Mike's Notes: Grayscale calibrated pretty well, with an average Delta E of only 1.3. The RGB balance was also pretty good, other than a spike in Red at 20 IRE. Adjusting Gain has a greater effect on the total IRE range than it should, whereas Offset has less of an effect on upper IREs. So, if you adjust Gain, then compensate for the adjusted gain effect with Offset, it works out pretty good. As Animation (the brightest mode) is only 81 lumens more than THX mode, there’s no need for a quick cal of a “bright” mode.
Typical of JVC projectors, gamma was too low in any of the presets (Normal was the high with an average gamma of 2.14), so I used the custom gamma. The custom gamma started with the Normal preset, but I dropped the numbers -15 from 5 to 75%, -10 at 80% and -5 at 90 and 95%. This results in a pretty smooth gamma with an average of 2.20. Luminance tracking is quite good as well.
The standard color gamut is decent and doesn’t have the oversaturated green that prior models had, but the secondaries are all off a little in hue.
Fortunately, the CMS works quite well and I was able to dial in the colors pretty well. Overall, colors look very good.
Art's note: Future subscribers, starting in 5/13 you will be able to view the CIE charts, and get our settings from calibrating the individual primary and secondary colors with the CMS, plus Mike will have additional commments related to that extra calibration work).
The Calibration page provides the settings we used and report on. That includes basic settings as well as gain and offset for the grayscale balance.
JVC DLA-X95R Sharpness
The JVC DLA-X95R starts out "typically sharp" for a 3 chip or 3 panel projector. All else being equal, single chip DLP projectors have a sharpness advantage as they don't have to align and converge separate Red, Green, and Blue light.
But this is JVC with their "4K" e-shift technology, which I discussed on the first page of this review. While I don't buy into their marketing of 4K, e-shift2 definitely is a player when it comes to providing a sharper seeming image.
Not surprisingly the DLA-X95 seems to be at least as sharp as any other 3 panel/3chip type projector I've seen, at least if we exclude some many times the price 3 chip DLP projectors (with optics that probably sell for more than this projector). Even when using e-Shift2, though, the JVC is no match for the true 4K Sony, when both are handling 1080p images.

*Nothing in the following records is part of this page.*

(* ===== verification/BlockTransactions.v ===== *)
(** * The transactions of a block

    A transaction runs over the state of its block, within the gas its fee pays
    for; what it stored is committed to the block when it was not reverted. *)

From S2P Require Import Prelude ConsensusRules Consensus Gas Evaluation Evaluator EvaluatorFacts TransactionSafety BlockState PointerRepository VMManager VMManagerFacts BlockStorage.
Import ContractEvaluator VMManager.

Section BlockTransactions.
Context {LB : BtcLib} {LV : @VMLib LB} {LM : @MerkleLib LB LV} {LL : @MerkleLaws LB LV LM}.
Context (disable : bool) (TX : TransactionsConfig) (past_root : Z → result string string).
Context (skip : SKIP_PROOF_VALIDATION_FOR_EXECUTION_BEFORE_TRANSACTION TX = true).
Context (RATIO TX_MAX COLD : Z) (K : VMConstants)
  (instantiate : ContractInformation → entry → Address → Z → Z → Z → bytes → instance)
  (message_of : manager_error → string) (base : @VMHost LB LV) (contractAddressAt : string → option Address).
Context (new_cost : 0 ≤ NEW_STORAGE_SLOT_GAS_COST K) (update_cost : 0 ≤ UPDATED_STORAGE_SLOT_GAS_COST K)
  (events_limit : 0 ≤ MAXIMUM_TOTAL_EVENT_LENGTH TX).
Implicit Types (m : VMManager.t) (a : Address) (k : Z).

Abbreviation executeTransaction_ := (executeTransaction false disable TX past_root RATIO TX_MAX COLD K instantiate
  message_of base contractAddressAt).
Abbreviation deployContract_ := (deployContract false disable TX past_root RATIO TX_MAX COLD K instantiate
  message_of base).
Abbreviation host := (manager_host false disable TX past_root message_of base).

(** The tracker a transaction starts with. *)
Lemma getGasTracker_start maxGas special g :
  getGasTracker TX_MAX maxGas 0 special = Ok g → reached TX_MAX (GasTracker.construct TX_MAX maxGas special) g.
Proof.
  unfold getGasTracker. destruct (GasTracker.setGasUsed _ _ _ _ _ _) as [g' [[]|e]] eqn:E; [|done].
  intros [= <-]. eapply reached_step; [apply reached_start|exact E].
Qed.

Lemma evaluated_Ok r s v : evaluated r = Ok (s, v) → r = Some (s, Ok v).
Proof. unfold evaluated. by destruct r as [[s' [v'|e]]|]; intros [= <- <-]. Qed.

(** What is known when a transaction, or a deployment, has been evaluated. *)
Lemma executeTransaction_ended m blockHeight baseGas tx isSimulation s' v :
  block_open m → executeTransaction_ blockHeight baseGas tx isSimulation m = Ok (s', v) →
  ∃ contract limit maxGas g,
    contractAddressAt (tx_contractAddress tx) = Some contract ∧
    calculateMaxGas RATIO isSimulation (tx_gasSatFee tx) baseGas limit = Ok maxGas ∧
    limit = (match tx_specialSettings tx with Some c => transactionGasLimit c | None => TX_MAX end) ∧
    reached TX_MAX (GasTracker.construct TX_MAX maxGas (tx_specialSettings tx)) g ∧
    ∃ LH : VMHost, @ended LB LV LH TX TX_MAX (transaction_params contract tx) (new_shared m_empty g 0) s' v.
Proof.
  intros Hm. unfold executeTransaction. case_decide; [done|].
  destruct (contractAddressAt (tx_contractAddress tx)) as [contract|]; [|done]. case_decide; [done|].
  destruct (calculateMaxGas _ _ _ _ _) as [maxGas|] eqn:Eg; [|done]. cbn -[executeCallInternal run].
  destruct (getGasTracker TX_MAX maxGas 0 (tx_specialSettings tx)) as [g|] eqn:Et; [|done]. cbn -[executeCallInternal run].
  intros E. apply evaluated_Ok in E. exists contract, (match tx_specialSettings tx with Some c => transactionGasLimit c | None => TX_MAX end), maxGas, g. split; [done|]. split; [exact Eg|]. split; [done|].
  split; [by apply getGasTracker_start|]. exists (host m).
  pose proof (manager_host_laws disable TX past_root skip message_of base m Hm) as Hlaws.
  by apply (execute_ended TX TX_MAX) in E.
Qed.

Lemma deployContract_ended m blockHeight baseGas dt s' v :
  block_open m → deployContract_ blockHeight baseGas dt m = Ok (s', v) →
  ∃ s, ∃ LH : VMHost, @ended LB LV LH TX TX_MAX (deployment_params dt) s s' v.
Proof.
  intros Hm. unfold deployContract. case_decide; [done|]. destruct (negb _); [done|]. case_decide; [done|].
  destruct (calculateMaxGas _ _ _ _ _) as [maxGas|]; [|done]. cbn -[executeCallInternal run].
  destruct (getGasTracker TX_MAX maxGas 0 None) as [g|]; [|done]. cbn -[executeCallInternal run].
  intros E. apply evaluated_Ok in E. pose proof (manager_host_laws disable TX past_root skip message_of base m Hm) as Hlaws.
  eexists _, (host m). apply (run_ended TX TX_MAX) in E; [exact E|done..|].
  intros p s0 s1 r Hx. by apply execute_called.
Qed.

(** The nesting of a transaction is bounded by the consensus: the fuel is enough. *)
Lemma executeTransaction_ends m blockHeight baseGas tx isSimulation :
  block_open m → executeTransaction_ blockHeight baseGas tx isSimulation m ≠ Throw NestedTooDeep.
Proof.
  intros Hm. unfold executeTransaction. case_decide; [done|].
  destruct (contractAddressAt (tx_contractAddress tx)) as [contract|]; [|done]. case_decide; [done|].
  destruct (calculateMaxGas _ _ _ _ _) as [maxGas|]; [|done]. cbn -[executeCallInternal run].
  unfold getGasTracker. destruct (GasTracker.setGasUsed _ _ _ _ _ _) as [g [[]|e]]; [|done]. cbn -[executeCallInternal run].
  pose proof (manager_host_laws disable TX past_root skip message_of base m Hm) as Hlaws.
  destruct (execute_total (LL := Hlaws) TX TX_MAX COLD blockHeight K instantiate new_cost update_cost events_limit (call_fuel TX)
    (transaction_params contract tx) (new_shared m_empty g 0)) as [[s [v|e]] E].
  - unfold room, call_fuel, new_shared, AddressStack.length. cbn. lia.
  - by rewrite E.
  - by rewrite E.
Qed.

Lemma deployContract_ends m blockHeight baseGas dt :
  block_open m → deployContract_ blockHeight baseGas dt m ≠ Throw NestedTooDeep.
Proof.
  intros Hm. unfold deployContract. case_decide; [done|]. destruct (negb _); [done|]. case_decide; [done|].
  destruct (calculateMaxGas _ _ _ _ _) as [maxGas|]; [|done]. cbn -[executeCallInternal run].
  unfold getGasTracker. destruct (GasTracker.setGasUsed _ _ _ _ _ _) as [g [[]|e]]; [|done]. cbn -[executeCallInternal run].
  pose proof (manager_host_laws disable TX past_root skip message_of base m Hm) as Hlaws.
  match goal with |- evaluated ?r ≠ _ => assert (is_Some r) as [[s0 [v|e]] ->] end; [|done..].
  apply (run_total (LL := Hlaws)) with (fuel := call_fuel TX).
  - intros p s0 s1 r Hx. by apply execute_called.
  - intros p s0 _ Hr. by apply execute_total.
  - unfold room, call_fuel, new_shared, AddressStack.length. cbn. lia.
Qed.

(** ** Theorems *)

(** C33: A transaction to a contract without special settings never uses more gas
    than its fee pays for, when it is executed in a block, and not simulated,
    and the base gas is at least 10^8: the gas of its result is within the
    consensus' limit for a transaction, and at the price of the block it is
    worth at most the fee. *)
Theorem transaction_within_fee m blockHeight baseGas tx s' v :
  block_open m → 0 ≤ TX_MAX → 0 ≤ RATIO → 10 ^ 8 ≤ baseGas → 0 ≤ tx_gasSatFee tx → tx_specialSettings tx = None →
  executeTransaction_ blockHeight baseGas tx false m = Ok (s', v) →
  let used := res_gasUsed (ContractEvaluation.getEvaluationResult (s', v)) in
  0 ≤ used ≤ TX_MAX ∧ used * baseGas ≤ tx_gasSatFee tx * RATIO * 10 ^ 8.
Proof.
  intros Hm HT HR Hb Hf Hs E. apply executeTransaction_ended in E as (contract & limit & maxGas & g & _ & Hg & -> & Hr & LH & He);
    [|done]. rewrite Hs in *.
  destruct (calculateMaxGas_sound TX_MAX RATIO false (tx_gasSatFee tx) baseGas baseGas) as (x & y & Ex & _ & Hxy & Hle & Hfee);
    [lia|done|done|done|]. rewrite Ex in Hg. injection Hg as ->.
  pose proof (ordinary_reached TX_MAX _ _ _ (ordinary_construct TX_MAX maxGas ltac:(lia) HT) Hr) as Ho.
  apply (ended_gas _ _ _ _ _ _ He _ Hs) in Ho as (_ & _ & _ & _ & Hu). cbn. unfold ContractEvaluation.gasUsed.
  specialize (Hfee eq_refl). split; [lia|]. etransitivity; [|exact Hfee]. apply Z.mul_le_mono_nonneg_r; lia.
Qed.

(** C23: A transaction of a block is atomic and durable: its result is accepted by the
    block, the slots it stored have their values for the next transactions
    unless it was reverted, in which case no slot changes, and the block keeps
    its receipt. *)
Theorem transaction_commits m blockHeight baseGas tx isSimulation s' v contract txid :
  block_open m → executeTransaction_ blockHeight baseGas tx isSimulation m = Ok (s', v) →
  (∀ a k, is_Some (stored s' a k) → word k) → txid ≠ "" →
  let r := ContractEvaluation.getEvaluationResult (s', v) in
  ∃ m', updateBlockValuesFromResult false (Some r) contract txid true m = (m', Ok tt) ∧ block_open m' ∧
    (∀ a k, slot m' a k = match res_revert r, stored s' a k with
                          | None, Some x => Some (valueToUint8Array x)
                          | _, _ => slot m a k
                          end) ∧
    receipt m' contract txid = Some (match res_revert r with None => default [0] (res_result r) | Some _ => [0] end).
Proof.
  intros Hm E Hw Ht. apply executeTransaction_ended in E as (c0 & l0 & g0 & g & _ & _ & _ & _ & LH & He); [|done].
  intros r. assert (∀ a k, written (Some r) a k = match res_revert r with None => stored s' a k | Some _ => None end) as Hwr.
  { intros a k. unfold written. destruct (res_revert r) eqn:Er; [done|].
    destruct (ended_reports _ _ _ _ _ _ He Er) as (c & data & Hc & _ & Heq). unfold r. cbn.
    replace (ContractEvaluation.is_reverted v) with false by (unfold ContractEvaluation.is_reverted; cbn in Er; by rewrite Er).
    by rewrite Hc, <-Heq. }
  destruct (update_spec m (Some r) contract txid Hm) as (m' & Hup & Hm' & _ & Hslots & Hreceipt); [|..|done|].
  - by eapply ended_result_ok.
  - intros a k. rewrite Hwr. destruct (res_revert r); [by intros [? ?]|apply Hw].
  - exists m'. split; [done|]. split; [done|]. split.
    + intros a k. rewrite Hslots, Hwr. by destruct (res_revert r); [|destruct (stored s' a k)].
    + rewrite Hreceipt, decide_True by done. done.
Qed.
End BlockTransactions.

(** ** A transaction of alice in the block of the examples *)

#[local] Existing Instance string_btclib.
#[local] Existing Instance example_vmlib.
#[local] Existing Instance example_merkle.
#[local] Existing Instance example_merkle_laws.

Definition example_tx : InteractionTransaction := mkInteraction "alice" 10000 "sender" [] None None.

Abbreviation example_transaction := (executeTransaction false true Roswell_TRANSACTIONS (fun _ => Throw "no header")
  1000000 150000000000 21000 example_constants example_contract (fun _ => "error") example_host (fun a => Some a)
  8 (10 ^ 8) example_tx false example_manager).

Definition example_storage : AddressMap PointerStorage :=
  m_set (m_set m_empty ("alice" : Address) (m_set m_empty 1 43)) ("bob" : Address) (m_set m_empty 2 9).

(** The storage of the transaction, and whether it went well. *)
Definition example_committed : option (AddressMap PointerStorage * bool) :=
  match example_transaction with
  | Ok (s', v) => Some (storage s', negb (ContractEvaluation.is_reverted v))
  | Throw _ => None
  end.

Example example_commits : example_committed = Some (example_storage, true).
Proof. vm_compute. reflexivity. Qed.

Lemma example_committed_spec x :
  example_committed = Some (x, true) → ∃ s' v, example_transaction = Ok (s', v) ∧ storage s' = x ∧ revert v = None.
Proof.
  unfold example_committed. destruct example_transaction as [[s' v]|]; [|done]. intros [= <- Hr].
  exists s', v. split; [done|]. split; [done|]. unfold ContractEvaluation.is_reverted in Hr. by destruct (revert v).
Qed.

Lemma transaction_within_fee_witness :
  ∃ s' v, example_transaction = Ok (s', v) ∧
    let used := res_gasUsed (ContractEvaluation.getEvaluationResult (s', v)) in
    0 ≤ used ≤ 150000000000 ∧ used * 10 ^ 8 ≤ tx_gasSatFee example_tx * 1000000 * 10 ^ 8.
Proof.
  destruct (example_committed_spec _ example_commits) as (s' & v & E & _). exists s', v. split; [exact E|].
  pose proof (transaction_within_fee true Roswell_TRANSACTIONS (fun _ => Throw "no header") eq_refl
    1000000 150000000000 21000 example_constants example_contract (fun _ => "error") example_host (fun a => Some a)) as H.
  specialize (H ltac:(vm_compute; discriminate) ltac:(vm_compute; discriminate) ltac:(vm_compute; discriminate)).
  specialize (H example_manager 8 (10 ^ 8) example_tx s' v example_open).
  apply H; [vm_compute; discriminate..|reflexivity|exact E].
Defined.

Lemma transaction_commits_witness :
  ∃ s' v, example_transaction = Ok (s', v) ∧
    let r := ContractEvaluation.getEvaluationResult (s', v) in
    ∃ m', updateBlockValuesFromResult false (Some r) "alice" "tx" true example_manager = (m', Ok tt) ∧
      block_open m' ∧
      (∀ a k, slot m' a k = match res_revert r, stored s' a k with
                            | None, Some x => Some (valueToUint8Array x)
                            | _, _ => slot example_manager a k
                            end) ∧
      receipt m' "alice" "tx" = Some (match res_revert r with None => default [0] (res_result r) | Some _ => [0] end).
Proof.
  destruct (example_committed_spec _ example_commits) as (s' & v & E & Hst & _). exists s', v. split; [exact E|].
  pose proof (transaction_commits true Roswell_TRANSACTIONS (fun _ => Throw "no header") eq_refl
    1000000 150000000000 21000 example_constants example_contract (fun _ => "error") example_host (fun a => Some a)) as H.
  specialize (H ltac:(vm_compute; discriminate) ltac:(vm_compute; discriminate) ltac:(vm_compute; discriminate)).
  specialize (H example_manager 8 (10 ^ 8) example_tx false s' v "alice" "tx" example_open E).
  apply H; [|done].
  intros a k. unfold stored, ContractEvaluation.getPointers. rewrite Hst. unfold example_storage.
  rewrite !m_get_set, m_get_empty.
  repeat case_decide; cbn [default from_option id]; rewrite ?m_get_set, ?m_get_empty; try (intros [? [=]]; fail);
    case_decide; try (intros [? [=]]; fail); subst k; intros _; unfold word; lia.
Defined.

For your consideration, our usual close up images:
JVC's own focus screen for the power lens, also makes for a good indicator of sharpness: Looking at the larger version of these two, may drive you crazy. Differences are hard to spot. Your initial reaction is likely wrong. The first image is with e-shift on Film, and it's turned Off on the second. After you've stared at these a while, you come to the realization that e-shift on isn't adding detail, only the "feeling" of more detail.